Bugs, plankton, algae, frogs and mussels, which form the base of the food web for fish and birds, were oiled and likely didn’t survive. Birds, fish and mammals who fled when the spill happened will find slim eating when they try to return.
Besides the birds that live along the river year-round, there are migratory species that will try to land in the marshes along the river come fall, Coluccy said. The marshes provide habitat and cover for the birds on their way south. “Those birds are at serious risk,” he said.
Sept. 1 is the start of early hunting for geese, said Jason Dinsmore of the National Wildlife Federation, who toured the river Friday. “We’ll have to work to make sure hunters know not to eat them,” he said.

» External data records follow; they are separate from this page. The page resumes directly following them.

Lemma fetch_step_pipeline_inv cfg i a st st' :
  int_fits cfg -> inv cfg st -> fetch_step i a st = Step st' -> inv cfg st'.
Proof.
  intros Hfit Hinv H.
  pose proof (fetch_step_items cfg i a st st' H) as Hitems.
  assert ((1 <= numWorkers cfg)%nat -> mainpc st = MReturned ->
          wsum f_live (fetchers st) = 0%nat) as Hquiet.
  { intros Hw Hm. apply (inv_all_done cfg st Hinv Hw). right.
    apply (i_out_done _ _ Hinv). by right. }
  destruct Hinv. unfold fetch_step in H.
  destruct (fetchers st !! i) as [[fc pc]|] eqn:Hi; [|done]. simpl in H.
  destruct (fetchWithTimeout_step a fc (stats st)) as [|[fc' s']|] eqn:E; try done.
  pose proof (Forall_lookup_1 _ _ _ _ i_fetchers0 Hi) as Hfi.
  pose proof (i_fsrc0 _ _ Hi) as Hsrc.
  pose proof (fetch_step_source _ _ _ _ _ E) as Hsame.
  destruct (fetch_step_weights _ _ _ _ _ pc Hfi E) as [Hfi' Hw].
  simpl in *. simplify_eq.
  assert (forall j f0, <[i:=MkFetcher fc' pc]> (fetchers st) !! j = Some f0 ->
                       sources cfg !! j = Some (fc_source (f_call f0))) as Hupd.
  { intros j f0 Hj. lookup_insert_cases i j Hi Hj; [simpl in *; by rewrite Hsame | eauto]. }
  pose proof (wsum_f_ok_le (<[i:=MkFetcher fc' pc]> (fetchers st))) as Hok.
  pose proof (wsum_f_err_le (<[i:=MkFetcher fc' pc]> (fetchers st))) as Herr.
  rewrite length_insert in Hok, Herr.
  pose proof (wsum_insert f_ok _ i _ (MkFetcher fc' pc) Hi) as Wok.
  pose proof (wsum_insert f_err _ i _ (MkFetcher fc' pc) Hi) as Werr.
  pose proof (wsum_insert f_hold _ i _ (MkFetcher fc' pc) Hi) as Whold.
  pose proof (wsum_insert f_live _ i _ (MkFetcher fc' pc) Hi) as Wlive.
  pose proof (wsum_lookup_le f_live _ _ _ Hi) as Wl.
  unfold int_fits in Hfit.
  assert (f_live (MkFetcher fc' pc) = f_live (MkFetcher fc pc)) as Elive by done.
  destruct Hw as [(-> & E1 & E2 & E3) | [(-> & -> & E1 & E2 & E3 & E4 & E5)
                                        | (-> & -> & E1 & E2 & E3 & E4)]].
  - split; simpl; rewrite ?length_insert; try done;
      try (etransitivity; [exact Hitems | assumption]);
      try (apply Forall_insert; [assumption | done]);
      try (intros; use_hyps; lia).
  - assert (int_incr (totalFetched (stats st)) = totalFetched (stats st) + 1) as Ei.
    { apply int_incr_small. lia. }
    split; simpl; rewrite ?length_insert, ?Ei; try done;
      try (etransitivity; [exact Hitems | assumption]);
      try (apply Forall_insert; [assumption | done]);
      try (intros; use_hyps; lia).
    intros Hnw t Ht. exfalso.
    assert (mainpc st = MReturned) as Hm.
    { destruct (mainpc st) eqn:Hmp; try done;
        (assert (printedStats st = None) as Hnone by (by apply i_print_none0));
        congruence. }
    specialize (Hquiet Hnw Hm).
    assert (f_live (MkFetcher fc GInFetch) = 1%nat) as Hone by done. lia.
  - assert (int_incr (errors (stats st)) = errors (stats st) + 1) as Ei.
    { apply int_incr_small. lia. }
    split; simpl; rewrite ?length_insert, ?Ei; try done;
      try (etransitivity; [exact Hitems | assumption]);
      try (apply Forall_insert; [assumption | done]);
      try (intros; use_hyps; lia).
    intros Hnw t Ht. exfalso.
    assert (mainpc st = MReturned) as Hm.
    { destruct (mainpc st) eqn:Hmp; try done;
        (assert (printedStats st = None) as Hnone by (by apply i_print_none0));
        congruence. }
    specialize (Hquiet Hnw Hm).
    assert (f_live (MkFetcher fc GInFetch) = 1%nat) as Hone by done. lia.
Qed.
Lemma handle_frame_set_flag now s s' :
  handle_frame s s' -> handle_frame s (set_flag now s').
Proof. intros H. eapply handle_frame_trans; [exact H|]. repeat split. Qed.

Lemma frame_set_current_device d w : wrapper_frame w (set_current_device d w).
Proof. repeat split. Qed.

Lemma frame_set_is_loaded_on_gpu b w : wrapper_frame w (set_is_loaded_on_gpu b w).
Proof. repeat split. Qed.

Lemma frame_set_is_valid_for_reuse b w : wrapper_frame w (set_is_valid_for_reuse b w).
Proof. repeat split. Qed.

Create HintDb frame.
#[local] Hint Resolve handle_frame_refl handle_frame_upd handle_frame_set_flag
  frame_set_current_device frame_set_is_loaded_on_gpu
  frame_set_is_valid_for_reuse : frame.

Ltac frame_steps := eauto 8 with frame.

Lemma partially_unload_frame self device memory_to_free s :
  handle_frame s (snd (partially_unload self device memory_to_free s)).
Proof.
  unfold partially_unload.
  destruct (negb _); simpl; auto with frame.
  destruct (_model_ref s (heap s self)) as [m|]; simpl; auto with frame.
  destruct (inst_to m) as [to_raises|].
  - destruct (to_raises "cpu"); simpl; frame_steps.
  - destruct (inst_dict m) as [attrs|]; simpl; auto with frame.
    destruct (_ >? _)%Z; simpl; frame_steps.
Qed.

Lemma model_unload_frame self memory_to_free unpatch_weights s :
  handle_frame s (snd (model_unload self memory_to_free unpatch_weights s)).
Proof.
  unfold model_unload.
  pose proof (partially_unload_frame self "cpu" (_memory_size (heap s self)) s) as Hfull.
  destruct (partially_unload self "cpu" (_memory_size (heap s self)) s) as [freed s'] eqn:E.
  destruct memory_to_free as [m|]; simpl; auto.
  destruct (_ <? _)%Z; simpl; auto.
  pose proof (partially_unload_frame self "cpu" m s) as Hpart.
  destruct (partially_unload self "cpu" m s); auto.
Qed.

Lemma model_load_frame self device s : handle_frame s (model_load self device s).
Proof.
  unfold model_load.
  destruct (_is_loaded_on_gpu _); auto with frame.
  destruct (_model_ref s (heap s self)) as [m|]; auto with frame.
  destruct (inst_to m) as [to_raises|].
  - destruct (to_raises _); frame_steps.
  - destruct (inst_dict m); frame_steps.
Qed.

Lemma detach_frame self unpatch_all now s :
  handle_frame s (detach self unpatch_all now s).
Proof.
  unfold detach, _clear_node_engine_caches.
  pose proof (partially_unload_frame self "cpu" (_memory_size (heap s self)) s) as H.
  destruct (partially_unload self "cpu" (_memory_size (heap s self)) s) as [freed s'].
  simpl in H. frame_steps.
Qed.

Lemma partially_load_frame self device extra_memory force_patch_weights s :
  handle_frame s (snd (partially_load self device extra_memory force_patch_weights s)).
Proof.
  unfold partially_load. destruct (_ && _); simpl; auto with frame.
  apply model_load_frame.
Qed.
(** C2.  A side whose upper-case form is neither BUY nor SELL, a quantity
    that is not positive, a price that is not positive: each placement
    raises a [ValueError], and neither the list of requests made nor the
    exchange has changed. *)
Theorem validation_precedes_the_network (symbol side : string)
    (q p sp lp : float) (s : session) :
  (bad_side side = true \/ Num.le0 q = true ->
     refused_locally (place_market_order symbol side q) s)
  /\ (bad_side side = true \/ Num.le0 q = true \/ Num.le0 p = true ->
        refused_locally (place_limit_order symbol side q p) s)
  /\ (bad_side side = true \/ Num.le0 q = true
      \/ Num.le0 sp = true \/ Num.le0 lp = true ->
        refused_locally (place_stop_limit_order symbol side q sp lp) s).
Proof.
  repeat split; intro H.
  - destruct (bad_side side) eqn:Hside.
    + eapply refused_by. now apply market_bad_side.
    + destruct H as [H|H]; [discriminate|].
      eapply refused_by. now apply market_bad_quantity.
  - destruct (bad_side side) eqn:Hside.
    + eapply refused_by. now apply limit_bad_side.
    + destruct (Num.le0 q) eqn:Hq.
      * eapply refused_by. now apply limit_bad_quantity.
      * destruct H as [H|[H|H]]; try discriminate.
        eapply refused_by. now apply limit_bad_price.
  - destruct (bad_side side) eqn:Hside.
    + eapply refused_by. now apply stop_limit_bad_side.
    + destruct (Num.le0 q) eqn:Hq.
      * eapply refused_by. now apply stop_limit_bad_quantity.
      * eapply refused_by. apply stop_limit_bad_prices; trivial.
        apply Bool.orb_true_iff.
        destruct H as [H|[H|[H|H]]]; try discriminate; auto.
Qed.
(* ===== verification/_CoqProject ===== *)
-Q . S2P
Prelude.v
GraphAlgo.v
PacketDef.v
TokenBucket.v
Text.v
AclRules.v
AclProcessor.v
AclFilter.v
StatsManager.v
IpReassembler.v
Compressor.v
Encrypt.v
PeerConn.v
RpcPacket.v
SyncedRoute.v
RouteTable.v
SyncSession.v
RouteService.v
RouteExchange.v
RouteTasks.v
PeerMap.v
PeerManager.v
ForeignNetwork.v
Admission.v
PeerCenter.v
Framing.v
UdpTunnel.v
CidrSet.v
TcpProxy.v
RpcCall.v
IpProxy.v
UdpProxy.v
IcmpProxy.v
Stun.v
PeerTask.v
HolePunch.v
PunchProtocol.v
ManualConnector.v
DirectConnect.v
NetText.v
Config.v
NetworkConfig.v
Dhcp.v
Socks5.v
InstancePatch.v
CoreOptions.v
InstanceManager.v
Lemma get_flag_done m h : in_range h -> exists b, get_flag m h = Done b.
Proof. intros Hr. unfold get_flag. rewrite flags_from_bits_u8 by apply Hr. eauto. Qed.

(** ** Foreign network header *)

(** [str::from_utf8]: the well-formed byte sequences of Unicode's table 3-7. *)
Definition between (lo b hi : Z) : bool := (lo <=? b) && (b <=? hi).

Fixpoint utf8_valid (l : bytes) : bool :=
  match l with
  | [] => true
  | b0 :: l1 =>
      if b0 <? 128 then utf8_valid l1
      else if between 194 b0 223 then
        match l1 with b1 :: l2 => between 128 b1 191 && utf8_valid l2 | _ => false end
      else if between 224 b0 239 then
        match l1 with
        | b1 :: b2 :: l3 =>
            between (if b0 =? 224 then 160 else 128) b1 (if b0 =? 237 then 159 else 191)
            && between 128 b2 191 && utf8_valid l3
        | _ => false
        end
      else if between 240 b0 244 then
        match l1 with
        | b1 :: b2 :: b3 :: l4 =>
            between (if b0 =? 240 then 144 else 128) b1 (if b0 =? 244 then 143 else 191)
            && between 128 b2 191 && between 128 b3 191 && utf8_valid l4
        | _ => false
        end
      else false
  end.

Definition foreign_header_new (dst_peer_id : Z) (network_name : bytes) : ForeignNetworkPacketHeader :=
  let network_name_offset := as_u16 10 in
  let network_name_len := as_u16 (len network_name) in
  let header_len := as_u16 (network_name_offset + network_name_len) in
  {| fn_header_len := header_len; fn_dst_peer_id := dst_peer_id;
     network_name_offset := network_name_offset; network_name_len := network_name_len |}.

Definition get_network_name (h : ForeignNetworkPacketHeader) (zc_packet_payload : bytes) : outcome bytes :=
  let offset := network_name_offset h in
  let l := network_name_len h in
  name ← slice zc_packet_payload offset (offset + l);
  if utf8_valid name then Done name else Panicked UnwrapOnNone.

Definition foreign_get_dst_peer_id (h : ForeignNetworkPacketHeader) : Z := fn_dst_peer_id h.
Definition get_header_len (h : ForeignNetworkPacketHeader) : Z := fn_header_len h.

(** ** Packet types and offsets *)

Record ZCPacketOffsets := {
  off_payload : Z; off_peer_manager_header : Z; off_tcp_tunnel_header : Z;
  off_udp_tunnel_header : Z; off_wg_tunnel_header : Z; off_dummy_tunnel_header : Z
}.

Inductive ZCPacketType := TCP | UDP | WG | NIC | DummyTunnel.

#[global] Instance zc_packet_type_eq_dec : EqDecision ZCPacketType.
Proof. solve_decision. Defined.
(* ===== verification/AclProcessor.v ===== *)
(** The ACL packet engine: [easytier/src/common/acl_processor.rs].

    [AclProcessor] is a record with the rule lists of [AclRules], the
    connection table, the rate limiters, the rule cache and the counters.
    Every method is a function on that record that takes the clock readings it
    makes; [Instant]s are nanoseconds, [SystemTime]s are Unix seconds.  The
    counters a rule shares through an [Arc] live in one store, [stat_items],
    addressed by the rule's [rule_stats].

    [acl_step] interleaves packets with the two background tasks and the bucket
    refills; the sweep of the cache and the sweep of the limiters are separate
    steps, as packets can be processed between them.  The theorems: in every
    reachable state a packet gets the verdict of the first rule that matches it
    (the cache never changes it) and the "Rate limit bucket not found" panic is
    not reached; the cache stays within twice its nominal size and is trimmed
    least-recently-used first; what a packet adds to the rule counters; what a
    hot reload keeps. *)

From stdpp Require Import base numbers list gmap strings sorting.
From S2P Require Import Prelude Text TokenBucket AclRules.
Open Scope Z_scope.

(** ** Keys and values *)

#[global] Instance protocol_countable : Countable Protocol.
Proof.
  apply (inj_countable' protocol_i32 protocol_of). by intros [].
Defined.
#[global] Instance chain_type_countable : Countable ChainType.
Proof.
  apply (inj_countable' chain_type_i32 chain_type_of). by intros [].
Defined.

Record RateLimitKey := { rlk_chain_type : ChainType; rlk_rule_priority : Z }.
#[global] Instance rate_limit_key_eq_dec : EqDecision RateLimitKey.
Proof. solve_decision. Defined.
#[global] Instance rate_limit_key_countable : Countable RateLimitKey.
Proof.
  apply (inj_countable' (fun k => (rlk_chain_type k, rlk_rule_priority k))
           (fun x => {| rlk_chain_type := x.1; rlk_rule_priority := x.2 |})).
  by intros [].
Defined.

Record RateLimitValue := { token_bucket : TokenBucket; last_update : Z }.

Inductive RuleId := Priority (p : Z) | Stateful (p : Z) | DefaultRule.

Definition to_string_cached (r : RuleId) : text :=
  match r with
  | Priority p => print_u32 p
  | Stateful p => txt "stateful-" ++ print_u32 p
  | DefaultRule => txt "default"
  end.

Record AclCacheKey := {
  ck_chain_type : ChainType; ck_protocol : Protocol; ck_src_ip : IpAddr; ck_dst_ip : IpAddr;
  ck_src_port : Z; ck_dst_port : Z; ck_src_groups : list text; ck_dst_groups : list text
}.
#[global] Instance acl_cache_key_eq_dec : EqDecision AclCacheKey.
Proof. solve_decision. Defined.
#[global] Instance acl_cache_key_countable : Countable AclCacheKey.
Proof.
  apply (inj_countable'
    (fun k => (ck_chain_type k, ck_protocol k, ck_src_ip k, ck_dst_ip k,
               ck_src_port k, ck_dst_port k, ck_src_groups k, ck_dst_groups k))
    (fun '(a, b, c, d, e, f, g, h) => {| ck_chain_type := a; ck_protocol := b;
       ck_src_ip := c; ck_dst_ip := d; ck_src_port := e; ck_dst_port := f;
       ck_src_groups := g; ck_dst_groups := h |})).
  by intros [].
Defined.

Definition from_packet_info (pkt : PacketInfo) (chain_type : ChainType) : AclCacheKey := {|
  ck_chain_type := chain_type;
  ck_protocol := pkt_protocol pkt;
  ck_src_ip := src_ip pkt;
  ck_dst_ip := dst_ip pkt;
  ck_src_port := default 0 (src_port pkt);
  ck_dst_port := default 0 (dst_port pkt);
  ck_src_groups := src_groups pkt;
  ck_dst_groups := dst_groups pkt
|}.

Inductive AclLogContext :=
| StatefulMatch (src dst : IpAddr)
| RuleMatch (src dst : IpAddr) (act : Action)
| DefaultDrop
| DefaultAllow
| UnsupportedChainType
| RateLimitDrop.

#[global] Instance acl_log_context_eq_dec : EqDecision AclLogContext.
Proof. solve_decision. Defined.

Record AclResult := mkResult {
  res_action : Action; res_matched_rule : option RuleId; should_log : bool;
  log_context : option AclLogContext
}.

Definition matched_rule_string (r : AclResult) : option text :=
  to_string_cached <$> res_matched_rule r.

Record AclCacheEntry := mkEntry {
  ce_action : Action; ce_matched_rule : RuleId; ce_last_access : Z;
  ce_conn_track_key : option text; ce_rate_limit_keys : list RateLimitKey;
  ce_chain_type : ChainType; ce_acl_result : option AclResult;
  ce_rule_stats_vec : list nat
}.

Inductive ConnState := New | Established | Related | Invalid.

Record ConnTrackEntry := {
  ct_src_addr : IpAddr * Z; ct_dst_addr : IpAddr * Z; ct_protocol : Z; ct_state : ConnState;
  ct_created_at : Z; ct_last_seen : Z; ct_packet_count : Z; ct_byte_count : Z
}.

Record StatItem := { packet_count : Z; byte_count : Z }.

Inductive AclStatKey :=
| CacheHits | CacheSize | CacheMaxSize | RuleMatches | DefaultAllows | DefaultDrops
| PacketsTotal | PacketsAllowed | PacketsDropped | PacketsNoop
| InboundPacketsTotal | InboundPacketsAllowed | InboundPacketsDropped | InboundPacketsNoop
| OutboundPacketsTotal | OutboundPacketsAllowed | OutboundPacketsDropped | OutboundPacketsNoop
| ForwardPacketsTotal | ForwardPacketsAllowed | ForwardPacketsDropped | ForwardPacketsNoop
| UnknownPacketsTotal | UnknownPacketsAllowed | UnknownPacketsDropped | UnknownPacketsNoop.

Inductive AclStatType := Total | Allowed | Dropped | NoopStat.

Definition from_chain_and_action (chain_type : ChainType) (stat_type : AclStatType) : AclStatKey :=
  match chain_type, stat_type with
  | Inbound, Total => InboundPacketsTotal
  | Inbound, Allowed => InboundPacketsAllowed
  | Inbound, Dropped => InboundPacketsDropped
  | Inbound, NoopStat => InboundPacketsNoop
  | Outbound, Total => OutboundPacketsTotal
  | Outbound, Allowed => OutboundPacketsAllowed
  | Outbound, Dropped => OutboundPacketsDropped
  | Outbound, NoopStat => OutboundPacketsNoop
  | Forward, Total => ForwardPacketsTotal
  | Forward, Allowed => ForwardPacketsAllowed
  | Forward, Dropped => ForwardPacketsDropped
  | Forward, NoopStat => ForwardPacketsNoop
  | _, Total => UnknownPacketsTotal
  | _, Allowed => UnknownPacketsAllowed
  | _, Dropped => UnknownPacketsDropped
  | _, NoopStat => UnknownPacketsNoop
  end.

(** [as_str] prints the constructor's name. *)
Definition as_str (k : AclStatKey) : string :=
  match k with
  | CacheHits => "CacheHits" | CacheSize => "CacheSize" | CacheMaxSize => "CacheMaxSize"
  | RuleMatches => "RuleMatches" | DefaultAllows => "DefaultAllows" | DefaultDrops => "DefaultDrops"
  | PacketsTotal => "PacketsTotal" | PacketsAllowed => "PacketsAllowed"
  | PacketsDropped => "PacketsDropped" | PacketsNoop => "PacketsNoop"
  | InboundPacketsTotal => "InboundPacketsTotal" | InboundPacketsAllowed => "InboundPacketsAllowed"
  | InboundPacketsDropped => "InboundPacketsDropped" | InboundPacketsNoop => "InboundPacketsNoop"
  | OutboundPacketsTotal => "OutboundPacketsTotal" | OutboundPacketsAllowed => "OutboundPacketsAllowed"
  | OutboundPacketsDropped => "OutboundPacketsDropped" | OutboundPacketsNoop => "OutboundPacketsNoop"
  | ForwardPacketsTotal => "ForwardPacketsTotal" | ForwardPacketsAllowed => "ForwardPacketsAllowed"
  | ForwardPacketsDropped => "ForwardPacketsDropped" | ForwardPacketsNoop => "ForwardPacketsNoop"
  | UnknownPacketsTotal => "UnknownPacketsTotal" | UnknownPacketsAllowed => "UnknownPacketsAllowed"
  | UnknownPacketsDropped => "UnknownPacketsDropped" | UnknownPacketsNoop => "UnknownPacketsNoop"
  end.

#[global] Instance acl_stat_key_eq_dec : EqDecision AclStatKey.
Proof. solve_decision. Defined.

Definition all_stat_keys : list AclStatKey :=
  [CacheHits; CacheSize; CacheMaxSize; RuleMatches; DefaultAllows; DefaultDrops;
   PacketsTotal; PacketsAllowed; PacketsDropped; PacketsNoop;
   InboundPacketsTotal; InboundPacketsAllowed; InboundPacketsDropped; InboundPacketsNoop;
   OutboundPacketsTotal; OutboundPacketsAllowed; OutboundPacketsDropped; OutboundPacketsNoop;
   ForwardPacketsTotal; ForwardPacketsAllowed; ForwardPacketsDropped; ForwardPacketsNoop;
   UnknownPacketsTotal; UnknownPacketsAllowed; UnknownPacketsDropped; UnknownPacketsNoop].

#[global] Instance acl_stat_key_countable : Countable AclStatKey.
Proof.
  apply (inj_countable as_str (fun s => find (fun k => bool_decide (as_str k = s)) all_stat_keys)).
  by intros [].
Defined.

(** ** Printing addresses

    [Display] of [Ipv4Addr] and [Ipv6Addr]: dotted decimal; groups of
    lower-case hexadecimal with the first longest run of two or more zero
    groups written as [::], and IPv4-mapped addresses as [::ffff:a.b.c.d]. *)

Definition hex_digit (d : Z) : Z := if d <? 10 then 48 + d else 87 + d.

Fixpoint print_hex (fuel : nat) (n : Z) : text :=
  match fuel with
  | O => []
  | S fuel => (if n <? 16 then [] else print_hex fuel (n / 16)) ++ [hex_digit (n mod 16)]
  end.

Definition octet (a i : Z) : Z := Z.land (Z.shiftr a (8 * i)) 255.

Definition print_ipv4 (a : Z) : text :=
  print_digits 3 (octet a 3) ++ [46] ++ print_digits 3 (octet a 2) ++ [46] ++
  print_digits 3 (octet a 1) ++ [46] ++ print_digits 3 (octet a 0).

Definition segments (a : Z) : list Z :=
  (fun i => Z.land (Z.shiftr a (16 * i)) 65535) <$> [7; 6; 5; 4; 3; 2; 1; 0].

(** [longest] and [current] zero spans as (start, length). *)
Fixpoint zero_span (i : nat) (longest current : nat * nat) (segs : list Z) : nat * nat :=
  match segs with
  | [] => longest
  | s :: segs =>
      if s =? 0 then
        let current' := (if current.2 =? 0 then i else current.1, S current.2)%nat in
        zero_span (S i) (if (longest.2 <? current'.2)%nat then current' else longest) current' segs
      else zero_span (S i) longest (0, 0)%nat segs
  end.

Fixpoint fmt_subslice (segs : list Z) : text :=
  match segs with
  | [] => []
  | [s] => print_hex 4 s
  | s :: segs => print_hex 4 s ++ [58] ++ fmt_subslice segs
  end.

Definition print_ipv6 (a : Z) : text :=
  if Z.shiftr a 32 =? 65535 then txt "::ffff:" ++ print_ipv4 (Z.land a (2 ^ 32 - 1))
  else
    let segs := segments a in
    let z := zero_span 0 (0, 0)%nat (0, 0)%nat segs in
    if (1 <? z.2)%nat
    then fmt_subslice (take z.1 segs) ++ [58; 58] ++ fmt_subslice (drop (z.1 + z.2) segs)
    else fmt_subslice segs.

Definition print_ip (a : IpAddr) : text :=
  match a with V4 z => print_ipv4 z | V6 z => print_ipv6 z end.

Definition action_debug (a : Action) : text :=
  txt (match a with Noop => "Noop" | Allow => "Allow" | Drop => "Drop" end).

Definition to_message (c : AclLogContext) : text :=
  match c with
  | StatefulMatch s d => txt "Stateful match: " ++ print_ip s ++ txt " -> " ++ print_ip d
  | RuleMatch s d a => txt "Rule match: " ++ print_ip s ++ txt " -> " ++ print_ip d ++
                       txt " action: " ++ action_debug a
  | DefaultDrop => txt "No matching rule, default drop"
  | DefaultAllow => txt "No matching rule, default allow"
  | UnsupportedChainType => txt "Unsupported chain type"
  | RateLimitDrop => txt "Rate limit drop"
  end.

Definition conn_track_key (pkt : PacketInfo) : text :=
  print_ip (src_ip pkt) ++ txt ":" ++ print_u16 (default 0 (src_port pkt)) ++ txt "->" ++
  print_ip (dst_ip pkt) ++ txt ":" ++ print_u16 (default 0 (dst_port pkt)).

Example print_ipv4_ex : print_ip (V4 3232235777) = txt "192.168.1.1".
Proof. reflexivity. Qed.
Example print_ipv6_ex : print_ip (V6 (0x20010db8 * 2 ^ 96 + 0x1)) = txt "2001:db8::1".
Proof. reflexivity. Qed.
Example print_ipv6_mapped_ex : print_ip (V6 (0xffff * 2 ^ 32 + 3232235777)) = txt "::ffff:192.168.1.1".
Proof. reflexivity. Qed.

(** ** The processor *)

Record SharedState := {
  sh_conn_track : gmap text ConnTrackEntry;
  sh_rate_limiters : gmap RateLimitKey RateLimitValue;
  sh_stats : gmap AclStatKey Z
}.

(** The clock readings one packet makes: the [Instant] for the cache entry, one
    [Instant] per rate limiter consulted, the two [SystemTime]s of a connection
    entry and the two [Instant]s of a cleanup. *)
Record Clock := {
  at_access : Z; at_rate : nat -> Z; at_created : Z; at_seen : Z;
  at_cleanup : Z; at_cleanup_fallback : Z
}.

Section processor.
Context `{CidrLib} `{!IterOrder AclCacheKey AclCacheEntry} `{!IterOrder text ConnTrackEntry}.
(** The least representable [Instant] of the platform. *)
Variable instant_min : Z.

Record AclProcessor := mkProc {
  inbound_rules : list FastLookupRule;
  outbound_rules : list FastLookupRule;
  forward_rules : list FastLookupRule;
  default_inbound_action : Action;
  default_outbound_action : Action;
  default_forward_action : Action;
  default_rule_stats : nat;
  conn_track : gmap text ConnTrackEntry;
  rate_limiters : gmap RateLimitKey RateLimitValue;
  rule_cache : gmap AclCacheKey AclCacheEntry;
  cache_max_size : Z;
  cache_cleanup_interval : Z;
  stats : gmap AclStatKey Z;
  stat_items : gmap nat StatItem
}.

There is good news: Relatively few fish have died in the spill. Fish can move when they sense a threat, Hamilton said. Fish can die as microbes break down any oil left in the water because the process robs oxygen from the river. But so far, Hamilton’s own measurements show there has not been much depletion of the oxygen in the water.
Jim Dexter, Lake Michigan basin coordinator for the state’s fisheries division, said there still could be fish kills, since oil-soaked vegetation is dying and decaying in the water, which also depletes oxygen.
Coluccy said the animal world is resilient, but can take only so much.
“It takes a lot of time and money to get them back,” he said. “How long it takes to recover depends on how good the cleanup will be.”